Os agentes disseram que qualquer um que “amaldiçoe” a ala militar do Hamas se encontraria com o mesmo destino, disse Hassan. Ele levou seu irmão a outro hospital próximo, mas Oday morreu algumas horas depois.
Hassan disse que acreditava que seu irmão havia sido alvejado por causa de sua participação em protestos e por causa de sua história de criticar o Hamas.

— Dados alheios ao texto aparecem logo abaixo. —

(** X12.  The pass fails exactly on the first import whose key cannot be
    computed, with the error of the hash: it returns error [e] exactly when
    some import that is not a [registry] import with a non-empty [ref] has a
    hash failing with [e] and the keys of all imports before it can be
    computed. *)
Theorem loadResult_cms_first_error (ims : list CacheOptionsEntry) (b : Registry)
    (e : error) :
  (loadResult_cms ims b).1.2 = Some e
  ↔ ∃ i im,
      ims !! i = Some im
      ∧ ¬ (Type_ im = "registry" ∧ attr (Attrs im) "ref" ≠ "")
      ∧ (Hash im).2 = Some e
      ∧ Forall (λ im', (cmKey im').2 = None) (take i ims).
Proof.
  revert b. induction ims as [|im ims IH]; intros b; simpl.
  - split; [done|]. by intros (i & im & ? & _).
  - destruct (cmKey im) as [cmID [e0|]] eqn:Hkey; simpl.
    + split.
      * intros [= ->]. exists 0, im. simpl.
        assert ((cmKey im).2 = Some e) as Herr by by rewrite Hkey.
        apply cmKey_error in Herr as [? ?]. by repeat split.
      * intros ([|i] & im' & Hi & Href & Hhash & Hbefore); simpl in *.
        -- injection Hi as <-.
           assert ((cmKey im).2 = Some e) as Herr by by apply cmKey_error.
           rewrite Hkey in Herr. done.
        -- apply Forall_cons in Hbefore as [Him _]. by rewrite Hkey in Him.
    + destruct (loadResult_cm cmID im b) as [cm b1].
      specialize (IH b1).
      destruct (loadResult_cms ims b1) as [[hs' e'] b2]. simpl in *.
      rewrite IH. split.
      * intros (i & im' & Hi & Href & Hhash & Hbefore).
        exists (S i), im'. simpl. repeat split; try done.
        constructor; [by rewrite Hkey|done].
      * intros ([|i] & im' & Hi & Href & Hhash & Hbefore); simpl in *.
        -- injection Hi as <-.
           assert ((cmKey im).2 = Some e) as Herr by by apply cmKey_error.
           rewrite Hkey in Herr. done.
        -- apply Forall_cons in Hbefore as [_ Hbefore].
           exists i, im'. by repeat split.
Qed.

End registry_more.

(** X9, on the empty registry. *)
Lemma loadResult_cms_invariant_witness :
  registry_ok (@loadResult_cms sized [registry_ref; local_dir] newRegistry).2.
Proof.
  exact (proj1 (@loadResult_cms_invariant sized [registry_ref; local_dir] newRegistry
                  registry_ok_new)).
Defined.

(** X10, on a list naming one registry reference twice. *)
Lemma loadResult_cms_idempotent_witness :
  @loadResult_cms sized [registry_ref; local_dir; registry_ref]
    (@loadResult_cms sized [registry_ref; local_dir; registry_ref] newRegistry).2
  = (([0; 1; 0], None),
     (@loadResult_cms sized [registry_ref; local_dir; registry_ref] newRegistry).2).
Proof.
  exact (@loadResult_cms_idempotent sized [registry_ref; local_dir; registry_ref]
           newRegistry _ [0; 1; 0] registry_ok_new eq_refl).
Defined.

(** X11, on two registry imports of one reference with different modes. *)
Lemma same_key_same_handle_witness :
  ∃ p l im0,
    [0; 0] !! 0 = Some p ∧ [0; 0] !! 1 = Some p
    ∧ heap (@loadResult_cms sized
              [registry_ref;
               mkCacheOptionsEntry "registry"
                 {[ "ref" := "example.com/cache"; "mode" := "max" ]}] newRegistry).2
      !! p = Some (l, im0)
    ∧ lazyCacheManager_ID l = "example.com/cache".
Proof.
  exact (@same_key_same_handle sized
           [registry_ref;
            mkCacheOptionsEntry "registry"
              {[ "ref" := "example.com/cache"; "mode" := "max" ]}]
           newRegistry _ [0; 0] 0 1 _ _ registry_ok_new eq_refl eq_refl eq_refl
           (or_introl eq_refl)).
Defined.
(** C6, as the code has it. For the selected manga, reconciliation stores
    under the context the set that holds an identifier exactly when it is
    the id or the slug of a listed chapter whose sanitized directory or
    .cbz archive exists under the sanitized title; the id and the slug of
    every such chapter are in it; a chapter has both its identifiers in
    it exactly when each of them is an identifier of some chapter on
    disk; the disk is left as it was, and running it again gives the
    same state. *)
Theorem sync_downloaded_reconciles (t : Tui) (m : Manga) :
  selected_manga (app t) = Some m →
  let key := (source_name (app t), m_slug m) in
  let manga_dir := ["downloads"] // sanitize_filename (m_title m) "_" in
  let present := chapter_on_disk (fs (world t)) manga_dir in
  let on_disk_as x := ∃ c, c ∈ chapters (app t) ∧ present c = true ∧
                          (x = ch_id c ∨ x = ch_slug c) in
  let r := _sync_downloaded_from_disk t in
  r.1 = Return () ∧
  world r.2 = world t ∧
  (∃ downloaded : gset string,
     downloaded_chapters (app r.2) !! key = Some downloaded ∧
     downloaded = reconciled_set t m ∧
     (∀ x, x ∈ downloaded ↔ on_disk_as x) ∧
     (∀ c, c ∈ chapters (app t) → present c = true →
           ch_id c ∈ downloaded ∧ ch_slug c ∈ downloaded) ∧
     (∀ c, c ∈ chapters (app t) →
           (ch_id c ∈ downloaded ∧ ch_slug c ∈ downloaded ↔
            on_disk_as (ch_id c) ∧ on_disk_as (ch_slug c)))) ∧
  _sync_downloaded_from_disk r.2 = (Return (), r.2).
Proof.
  intros Hm key manga_dir present on_disk_as r. subst r.
  rewrite (reconciled_set_eq t m Hm).
  rewrite (_sync_downloaded_from_disk_run t m Hm). simpl.
  rewrite Hm. simpl. rewrite lookup_insert_eq. simpl.
  split; [done|]. split; [done|]. split.
  - eexists. split; [reflexivity|]. split; [reflexivity|].
    assert (∀ x, x ∈ scan_downloaded (fs (world t)) manga_dir (chapters (app t))
                 ↔ on_disk_as x) as Hspec by (intros x; apply scan_downloaded_spec).
    split; [exact Hspec|]. split.
    + intros c Hc Hp. split; apply Hspec; exists c; auto.
    + intros c Hc. split; (intros [H1 H2]; split; by apply Hspec).
  - rewrite (_sync_downloaded_from_disk_run _ m) by done. simpl.
    by rewrite insert_insert_eq.
Qed.

(** When no two listed chapters share an identifier, a chapter has its
    identifiers in the reconciled set exactly when it is on disk. *)
Lemma sync_downloaded_exact_when_unique (t : Tui) (m : Manga) (c : Chapter) :
  selected_manga (app t) = Some m →
  identifiers_unique (chapters (app t)) →
  c ∈ chapters (app t) →
  (ch_id c ∈ reconciled_set t m ∧ ch_slug c ∈ reconciled_set t m ↔
   chapter_on_disk (fs (world t)) (["downloads"] // sanitize_filename (m_title m) "_") c = true).
Proof.
  intros Hm Huniq Hc.
  rewrite (reconciled_set_eq t m Hm), !scan_downloaded_spec. split.
  - intros [(c' & Hc' & Hp & Hx) _].
    assert (c = c') as -> by (apply Huniq; [done..|]; destruct Hx; auto).
    done.
  - intros Hp. split; exists c; auto.
Qed.

(** C6, as stated, fails: of two chapters that share id and slug, only
    the first is on disk, and the second has both its identifiers in
    the reconciled set all the same. *)
Lemma sync_downloaded_marks_absent_twin : ¬ marks_exactly_present tui_twins.
Proof.
  intros H.
  specialize (H Demo.m1 (mkChapter "1" "1" None "Chapter 1 (v2)")).
  destruct H as [H _]; [reflexivity | apply list_elem_of_further, list_elem_of_here |].
  assert (chapter_on_disk (fs (world tui_twins))
            (["downloads"] // sanitize_filename (m_title Demo.m1) "_")
            (mkChapter "1" "1" None "Chapter 1 (v2)") = false) as Habsent
    by (vm_compute; reflexivity).
  rewrite Habsent in H. enough (false = true) by done. apply H.
  assert (∀ x, x ∈ reconciled_set tui_twins Demo.m1 ↔
               ∃ c, c ∈ chapters (app tui_twins) ∧
                    chapter_on_disk (fs (world tui_twins))
                      (["downloads"] // sanitize_filename (m_title Demo.m1) "_") c = true ∧
                    (x = ch_id c ∨ x = ch_slug c)) as Hspec.
  { intros x. rewrite (reconciled_set_eq tui_twins Demo.m1 eq_refl).
    apply scan_downloaded_spec. }
  assert ("1" ∈ reconciled_set tui_twins Demo.m1) as Hin.
  { apply Hspec. exists (mkChapter "1" "1" None "Chapter 1").
    split; [apply list_elem_of_here|]. split; [vm_compute; reflexivity | by left]. }
  by split.
Qed.

(** ** Creating directories *)

Lemma dirs_ok_insert_dir t p q :
  dirs_ok t q = true → dirs_ok (<[p := Dir]> t) q = true.
Proof.
  induction q as [|name parent IH]; [done|]. rewrite !dirs_ok_cons.
  intros [Hd Hp]%andb_true_iff. apply andb_true_iff. split; [|by apply IH].
  apply is_dir_true. apply is_dir_true in Hd.
  destruct (decide (p = name :: parent)) as [->|Hne];
    [apply lookup_insert_eq | by rewrite lookup_insert_ne].
Qed.

Lemma mkdir_p_cons t name parent :
  mkdir_p t (name :: parent) =
    match mkdir_p t parent with
    | None => None
    | Some t1 =>
        match t1 !! (name :: parent) with
        | None => Some (<[name :: parent := Dir]> t1)
        | Some Dir => Some t1
        | Some (File _) => None
        end
    end.
Proof. reflexivity. Qed.

Lemma mkdir_p_dirs_ok t p t' : mkdir_p t p = Some t' → dirs_ok t' p = true.
Proof.
  revert t'. induction p as [|name parent IH]; intros t'; [done|].
  rewrite mkdir_p_cons, dirs_ok_cons.
  destruct (mkdir_p t parent) as [t1|]; [|done].
  specialize (IH t1 eq_refl).
  destruct (t1 !! (name :: parent)) as [[|d]|] eqn:Hl; intros [= <-].
  - by rewrite Hl, IH.
  - rewrite lookup_insert_eq. simpl. by apply dirs_ok_insert_dir.
Qed.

Cerca de um mês atrás, Oday foi atacado por um grupo de membros do Hamas, mas eles fugiram quando ele puxou uma faca neles, disse Hassan.
As autoridades do Hamas e um porta-voz do governo administrado pelo Hamas em Gaza não responderam aos pedidos de comentários.
Os manifestantes na quarta-feira incluíram Raed Al-Masri, 44 anos, que disseram que os membros mascarados do Hamas estavam estacionados em alguns cantos, segurando truques e paus.
Dois dias após um protesto anterior, a força de segurança interna do Hamas em Gaza convocou Sharif al-Buheisi, 56 anos, para uma barraca no pátio do Hospital Al Aqsa Mártires no centro de Gaza. O Sr. Al-Buheisi é ativista em Fatah, a facção política rival do Hamas e atuou como administrador na Universidade Al-Azhar, em Gaza City, antes da guerra.
Dois policiais fizeram uma ameaça, sugerindo que se arrependeria de participar de protestos futuros, disse Al-Buheisi em entrevista por telefone.
“Este não é o momento dos protestos-eles estão esfaqueando a resistência nas costas”, lembrou-se do Sr. Al-Buheisi. “Se você sair de novo, o resultado não será bom.”
Depois de consultar sua família, Al-Buheisi disse que decidiu ficar longe de mais protestos. Era um lembrete amargo, disse ele, de como os civis em Gaza estavam presos.
“Somos perseguidos por ambos os lados”, disse ele. “Israel nos bombardeou sem misericórdia e o Hamas não se importa se morrermos.”
Al-Masri disse que vários de seus primos também receberam ameaças do Hamas após marchas recentes. Um recebeu um telefonema de um número privado convocando-o para se reunir na terça-feira com autoridades de segurança do Hamas, que o interrogaram sobre seu envolvimento, perguntaram sobre apoiadores e organizadores de protestos e o forçaram a assinar um documento dizendo que ele pararia de protestar, disse Al-Masri.
Outros ignoraram essas ligações.
No protesto de quarta -feira, muitos manifestantes foram levados a marchar pela fome, disseram os participantes. Israel bloqueou a ajuda de entrar em Gaza por um mês, forçando as padarias a fechar, mercados para esvaziar e ajudar os grupos a cortar a distribuição de alimentos. Os moradores de Gaza dizem que o que a produção permanece é exorbitante.
Uma criança na manifestação de quarta-feira gritou que queria algo para comer, disse Al-Radeea. Outro manifestante levantou um pedaço de cebola, gritando que ele estava comendo apenas cebolas e rabanetes há mais de uma semana, disse Basem Hamouda, 47 anos, um fazendeiro que estava lá.
Por seu desespero, os manifestantes culparam Israel – mas também o Hamas.
“Aqueles que não podem fornecer ao povo um pedaço de pão não têm o direito de iniciar uma guerra em nome da libertação”, disse Hamouda.
Ele e outros disseram que o Hamas deveria fazer um trabalho melhor em manter os preços dos alimentos, impedindo que os comerciantes acumulam suprimentos, uma queixa comum em Gaza.
“O Hamas deu a Israel um pretexto para continuar essa guerra enquanto não conseguiu regular e controlar os preços do mercado”, acrescentou. “Essa é a causa real por trás desses protestos.”
Ameera Harouda Relatórios contribuídos de Doha, Catar.